We all need to have a good, easy and quick tomato soup recipe, that is what I thought before I started this post. It is a great alternative when you are in a rush and craving a good grilled cheese sandwich as well. Dinner is done in less than 30 mins and it tastes very homey. Once you make this soup, I don’t think you will ever open a tomato soup can anymore or at least I hope so.
I always try to have a can of whole peeled tomatoes in my pantry. I may use it for sauce but most likely it will be used for soup. The rest of the ingredients are the usual suspects: dry herbs, onions, garlic, fresh basil, broth and of course my frozen parmesan rind.
I usually pair this soup with grilled cheese sandwiches, we can have them cut in the middle and dunk them in the soup as we eat them or just cut the sandwich in one inch squares and dunk them in the soup as cheesy croutons! I had some brie cheeese already open and fresh bread, so I decided to make brie grilled cheese in our griller and they came out very yummy and decadent! Either way you make your grilled cheese, they complement each other very well, I don’t know why but I am guessing you already knew that.
I love to make it with sour cream since I like this soup very creamy but you could substitute the sour cream or cream cheese for a couple of tablespoons of balsamic reduction. You could also add some red pepper, if you like a little spice and/or a squeeze of fresh lime or lemon juice.
Tomato Soup with Grilled Brie Croutons
Yield: 6 - 8 servings
1 can 28 oz of whole peeled tomatoes (I used Cento, San Marzano)

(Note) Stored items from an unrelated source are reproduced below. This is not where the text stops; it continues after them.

(** * Concentric-ring marker detector: CCircleDetect

    A shallow embedding of
    [jockeys/cameradetection/src/imageproc/CCircleDetect.cpp]
    and the properties of it that the specification states.

    Conventions of the embedding.
    - C++ [int] is [Z]; [/] and [%] on [int] are [Z.quot] and [Z.rem]
      (truncation towards zero).  The macros [min] and [max] of the file
      are [Z.min] and [Z.max].
    - [float] arithmetic is kept behind the interface [FloatArith]; the
      detector is written once over the interface and run on IEEE-754
      binary32 ([binary32], built on the kernel's [SpecFloat]).
    - The arrays [buffer], [queue], [segmentArray] and [image->data] are
      lists; every indexed access is checked, and an access outside the
      array ends the run with a [Fault] naming the array.
    - [while] loops whose trip count depends on the data take fuel and end
      with [Fault OutOfFuel] when it runs out; [for] loops over a fixed
      range are structural.
    - The header [CCircleDetect.h] is not part of the sources at hand:
      [MAX_SEGMENTS] is a parameter, and the field types of [SSegment] are
      read off their uses ([x], [y], the moments and the angle are
      [float]; the bounding box, [size], [mean] and [type] are [int]).
    - [printf]/[fprintf] calls, the [timer] and the write-only counters
      [tima..timd], [sizer], [sizerAll] are left out. *)

From stdpp Require Import base list numbers option.
From Equations Require Import Equations.
From Corelib Require Import SpecFloat.

Local Open Scope Z_scope.

(** ** Outcomes of a run *)

Inductive fault := OobBuffer | OobQueue | OobImage | OobSegment | OutOfFuel.

Inductive outcome (A : Type) :=
  | Ok (a : A)
  | Fault (f : fault).
Arguments Ok {A} a.
Arguments Fault {A} f.

#[global] Instance outcome_ret : MRet outcome := @Ok.
#[global] Instance outcome_bind : MBind outcome := λ A B k m,
  match m with
  | Ok a => k a
  | Fault f => Fault f
  end.

#[global] Instance outcome_fmap : FMap outcome := λ A B g m,
  match m with
  | Ok a => Ok (g a)
  | Fault f => Fault f
  end.

#[global] Instance fault_eq_dec : EqDecision fault.
Proof. solve_decision. Defined.

(** ** Checked array access *)

Definition rd {A} (e : fault) (l : list A) (i : Z) : outcome A :=
  if 0 <=? i then
    match l !! Z.to_nat i with
    | Some a => Ok a
    | None => Fault e
    end
  else Fault e.

Definition wr {A} (e : fault) (l : list A) (i : Z) (v : A) : outcome (list A) :=
  if (0 <=? i) && (i <? Z.of_nat (length l))
  then Ok (<[Z.to_nat i := v]> l)
  else Fault e.

(** [for (i = lo; i < hi; i++) body], for a body that changes neither
    [i] nor the bounds. *)
Fixpoint for_loop {S} (n : nat) (i : Z) (body : Z → S → outcome S) (s : S)
  : outcome S :=
  match n with
  | O => Ok s
  | Datatypes.S n' => s' ← body i s; for_loop n' (i + 1) body s'
  end.

Definition for_range {S} (lo hi : Z) (body : Z → S → outcome S) (s : S)
  : outcome S :=
  for_loop (Z.to_nat (hi - lo)) lo body s.

(** ** The floating-point interface *)

Class FloatArith (F : Type) := {
  fofZ : Z → F;            (* conversion int -> float *)
  ftoZ : F → Z;            (* conversion float -> int, truncating *)
  fadd : F → F → F;
  fsub : F → F → F;
  fmul : F → F → F;
  fdiv : F → F → F;
  fneg : F → F;
  fabs : F → F;
  fsqrt : F → F;
  fatan2 : F → F → F;
  fltb : F → F → bool;
  fleb : F → F → bool;
  fpi : F                  (* M_PI *)
}.

Declare Scope float_scope.
Delimit Scope float_scope with fl.
Infix "+" := fadd : float_scope.
Infix "-" := fsub : float_scope.
Infix "*" := fmul : float_scope.
Infix "/" := fdiv : float_scope.
Notation "- a" := (fneg a) : float_scope.
Infix "<?" := fltb : float_scope.
Infix "<=?" := fleb : float_scope.

(** ** Segments *)

Module SSegment.

Record t {F : Type} := mk {
  x : F; y : F; m0 : F; m1 : F; v0 : F; v1 : F; bwRatio : F; round : bool;
  valid : bool; maxx : Z; maxy : Z; minx : Z; miny : Z; size : Z; mean : Z;
  type : Z; roundness : F; horizontal : F; angle : F
}.
Arguments t : clear implicits.
Arguments mk {F}.

Section Update.
Context {F : Type}.
Implicit Types s : t F.

Definition set_x (v : F) s : t F :=
  mk v (s.(y)) (s.(m0)) (s.(m1)) (s.(v0)) (s.(v1)) (s.(bwRatio)) (s.(round))
  (s.(valid)) (s.(maxx)) (s.(maxy)) (s.(minx)) (s.(miny)) (s.(size))
  (s.(mean)) (s.(type)) (s.(roundness)) (s.(horizontal)) (s.(angle)).
Definition set_y (v : F) s : t F :=
  mk (s.(x)) v (s.(m0)) (s.(m1)) (s.(v0)) (s.(v1)) (s.(bwRatio)) (s.(round))
  (s.(valid)) (s.(maxx)) (s.(maxy)) (s.(minx)) (s.(miny)) (s.(size))
  (s.(mean)) (s.(type)) (s.(roundness)) (s.(horizontal)) (s.(angle)).
Definition set_m0 (v : F) s : t F :=
  mk (s.(x)) (s.(y)) v (s.(m1)) (s.(v0)) (s.(v1)) (s.(bwRatio)) (s.(round))
  (s.(valid)) (s.(maxx)) (s.(maxy)) (s.(minx)) (s.(miny)) (s.(size))
  (s.(mean)) (s.(type)) (s.(roundness)) (s.(horizontal)) (s.(angle)).
Definition set_m1 (v : F) s : t F :=
  mk (s.(x)) (s.(y)) (s.(m0)) v (s.(v0)) (s.(v1)) (s.(bwRatio)) (s.(round))
  (s.(valid)) (s.(maxx)) (s.(maxy)) (s.(minx)) (s.(miny)) (s.(size))
  (s.(mean)) (s.(type)) (s.(roundness)) (s.(horizontal)) (s.(angle)).
Definition set_v0 (v : F) s : t F :=
  mk (s.(x)) (s.(y)) (s.(m0)) (s.(m1)) v (s.(v1)) (s.(bwRatio)) (s.(round))
  (s.(valid)) (s.(maxx)) (s.(maxy)) (s.(minx)) (s.(miny)) (s.(size))
  (s.(mean)) (s.(type)) (s.(roundness)) (s.(horizontal)) (s.(angle)).
Definition set_v1 (v : F) s : t F :=
  mk (s.(x)) (s.(y)) (s.(m0)) (s.(m1)) (s.(v0)) v (s.(bwRatio)) (s.(round))
  (s.(valid)) (s.(maxx)) (s.(maxy)) (s.(minx)) (s.(miny)) (s.(size))
  (s.(mean)) (s.(type)) (s.(roundness)) (s.(horizontal)) (s.(angle)).
Definition set_bwRatio (v : F) s : t F :=
  mk (s.(x)) (s.(y)) (s.(m0)) (s.(m1)) (s.(v0)) (s.(v1)) v (s.(round))
  (s.(valid)) (s.(maxx)) (s.(maxy)) (s.(minx)) (s.(miny)) (s.(size))
  (s.(mean)) (s.(type)) (s.(roundness)) (s.(horizontal)) (s.(angle)).
Definition set_round (v : bool) s : t F :=
  mk (s.(x)) (s.(y)) (s.(m0)) (s.(m1)) (s.(v0)) (s.(v1)) (s.(bwRatio)) v
  (s.(valid)) (s.(maxx)) (s.(maxy)) (s.(minx)) (s.(miny)) (s.(size))
  (s.(mean)) (s.(type)) (s.(roundness)) (s.(horizontal)) (s.(angle)).
Definition set_valid (v : bool) s : t F :=
  mk (s.(x)) (s.(y)) (s.(m0)) (s.(m1)) (s.(v0)) (s.(v1)) (s.(bwRatio))
  (s.(round)) v (s.(maxx)) (s.(maxy)) (s.(minx)) (s.(miny)) (s.(size))
  (s.(mean)) (s.(type)) (s.(roundness)) (s.(horizontal)) (s.(angle)).
Definition set_maxx (v : Z) s : t F :=
  mk (s.(x)) (s.(y)) (s.(m0)) (s.(m1)) (s.(v0)) (s.(v1)) (s.(bwRatio))
  (s.(round)) (s.(valid)) v (s.(maxy)) (s.(minx)) (s.(miny)) (s.(size))
  (s.(mean)) (s.(type)) (s.(roundness)) (s.(horizontal)) (s.(angle)).
Definition set_maxy (v : Z) s : t F :=
  mk (s.(x)) (s.(y)) (s.(m0)) (s.(m1)) (s.(v0)) (s.(v1)) (s.(bwRatio))
  (s.(round)) (s.(valid)) (s.(maxx)) v (s.(minx)) (s.(miny)) (s.(size))
  (s.(mean)) (s.(type)) (s.(roundness)) (s.(horizontal)) (s.(angle)).
Definition set_minx (v : Z) s : t F :=
  mk (s.(x)) (s.(y)) (s.(m0)) (s.(m1)) (s.(v0)) (s.(v1)) (s.(bwRatio))
  (s.(round)) (s.(valid)) (s.(maxx)) (s.(maxy)) v (s.(miny)) (s.(size))
  (s.(mean)) (s.(type)) (s.(roundness)) (s.(horizontal)) (s.(angle)).
Definition set_miny (v : Z) s : t F :=
  mk (s.(x)) (s.(y)) (s.(m0)) (s.(m1)) (s.(v0)) (s.(v1)) (s.(bwRatio))
  (s.(round)) (s.(valid)) (s.(maxx)) (s.(maxy)) (s.(minx)) v (s.(size))
  (s.(mean)) (s.(type)) (s.(roundness)) (s.(horizontal)) (s.(angle)).
Definition set_size (v : Z) s : t F :=
  mk (s.(x)) (s.(y)) (s.(m0)) (s.(m1)) (s.(v0)) (s.(v1)) (s.(bwRatio))
  (s.(round)) (s.(valid)) (s.(maxx)) (s.(maxy)) (s.(minx)) (s.(miny)) v
  (s.(mean)) (s.(type)) (s.(roundness)) (s.(horizontal)) (s.(angle)).
Definition set_mean (v : Z) s : t F :=
  mk (s.(x)) (s.(y)) (s.(m0)) (s.(m1)) (s.(v0)) (s.(v1)) (s.(bwRatio))
  (s.(round)) (s.(valid)) (s.(maxx)) (s.(maxy)) (s.(minx)) (s.(miny))
  (s.(size)) v (s.(type)) (s.(roundness)) (s.(horizontal)) (s.(angle)).
Definition set_type (v : Z) s : t F :=
  mk (s.(x)) (s.(y)) (s.(m0)) (s.(m1)) (s.(v0)) (s.(v1)) (s.(bwRatio))
  (s.(round)) (s.(valid)) (s.(maxx)) (s.(maxy)) (s.(minx)) (s.(miny))
  (s.(size)) (s.(mean)) v (s.(roundness)) (s.(horizontal)) (s.(angle)).
Definition set_roundness (v : F) s : t F :=
  mk (s.(x)) (s.(y)) (s.(m0)) (s.(m1)) (s.(v0)) (s.(v1)) (s.(bwRatio))
  (s.(round)) (s.(valid)) (s.(maxx)) (s.(maxy)) (s.(minx)) (s.(miny))
  (s.(size)) (s.(mean)) (s.(type)) v (s.(horizontal)) (s.(angle)).
Definition set_horizontal (v : F) s : t F :=
  mk (s.(x)) (s.(y)) (s.(m0)) (s.(m1)) (s.(v0)) (s.(v1)) (s.(bwRatio))
  (s.(round)) (s.(valid)) (s.(maxx)) (s.(maxy)) (s.(minx)) (s.(miny))
  (s.(size)) (s.(mean)) (s.(type)) (s.(roundness)) v (s.(angle)).
Definition set_angle (v : F) s : t F :=
  mk (s.(x)) (s.(y)) (s.(m0)) (s.(m1)) (s.(v0)) (s.(v1)) (s.(bwRatio))
  (s.(round)) (s.(valid)) (s.(maxx)) (s.(maxy)) (s.(minx)) (s.(miny))
  (s.(size)) (s.(mean)) (s.(type)) (s.(roundness)) (s.(horizontal)) v.
End Update.
End SSegment.

(** ** Images *)

Record CRawImage := mkImage {
  getwidth : Z;
  getheight : Z;
  data : list Z          (* unsigned char, three per pixel *)
}.

Definition set_data (v : list Z) (img : CRawImage) : CRawImage :=
  mkImage (getwidth img) (getheight img) v.

(** ** The detector object

    The members of [CCircleDetect] that the methods below read, with the
    two static arrays [buffer] and [queue]. *)

Record Detector {F : Type} := mkDetector {
  width : Z; height : Z; len : Z; minSize : Z; maxFailed : Z; track : bool;
  debug : bool; draw : bool; centerDistanceToleranceRatio : F;
  centerDistanceToleranceAbs : F; circularTolerance : F; ratioTolerance : F;
  circularityTolerance : F; diameterRatio : F; outerAreaRatio : F;
  innerAreaRatio : F; areasRatio : F; threshold : Z; lastThreshold : Z;
  numFailed : Z; lastTrackOK : bool; drawAll : bool; numSegments : Z;
  queueStart : Z; queueEnd : Z; queueOldStart : Z;
  segmentArray : list (SSegment.t F); buffer : list Z; queue : list Z
}.
Arguments Detector : clear implicits.
Arguments mkDetector {F}.

Section Update.
Context {F : Type}.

1 tbsp extra virgin olive oil
1 tbsp butter
1 sweet onion, diced
2 garlic cloves, minced
3 to 4 cups of vegetable or chicken broth
1/2 tsp of dry thyme
1/2 tsp of dry oregano
1/2 cup of sour cream or cream cheese
2 tbsp of fresh basil
1 oz parmesan rind
1/2 tsp of salt
1/4 tsp of pepper
For the croutons
4 oz of brie cheese, sliced
4 white bread slices
1 tbsp of butter
Add 1 tbsp of olive oil and 1 tbsp of butter in a large saucepan over medium heat. Add the onion and sauté until translucent, for about 8 minutes. Add the garlic and stir for a couple of minutes. Add the thyme, half the salt and pepper and stir for another minute.
Add the tomatoes and the broth and bring to a boil. Add the parmesan rind and reduce heat to low, add the basil and let simmer for about 20 minutes or until tomatoes are soft.
Blend soup with an immersion blender and process until smooth. Add the sour cream or cream cheese. Adjust salt and pepper if necessary.
For the croutons:
Spread 2 bread slices with butter on the outer side and place them in the pan at medium heat. Place the cheese slices on top of each bread slice and add 1 slice of bread on top of each slice with the cheese. Cook until golden in the bottom for about 3-4 minutes and flip once.
You could serve the whole sandwich and dunk it in the soup while you eat it or you could cut it in 1 inch squares and serve them on top of the soup.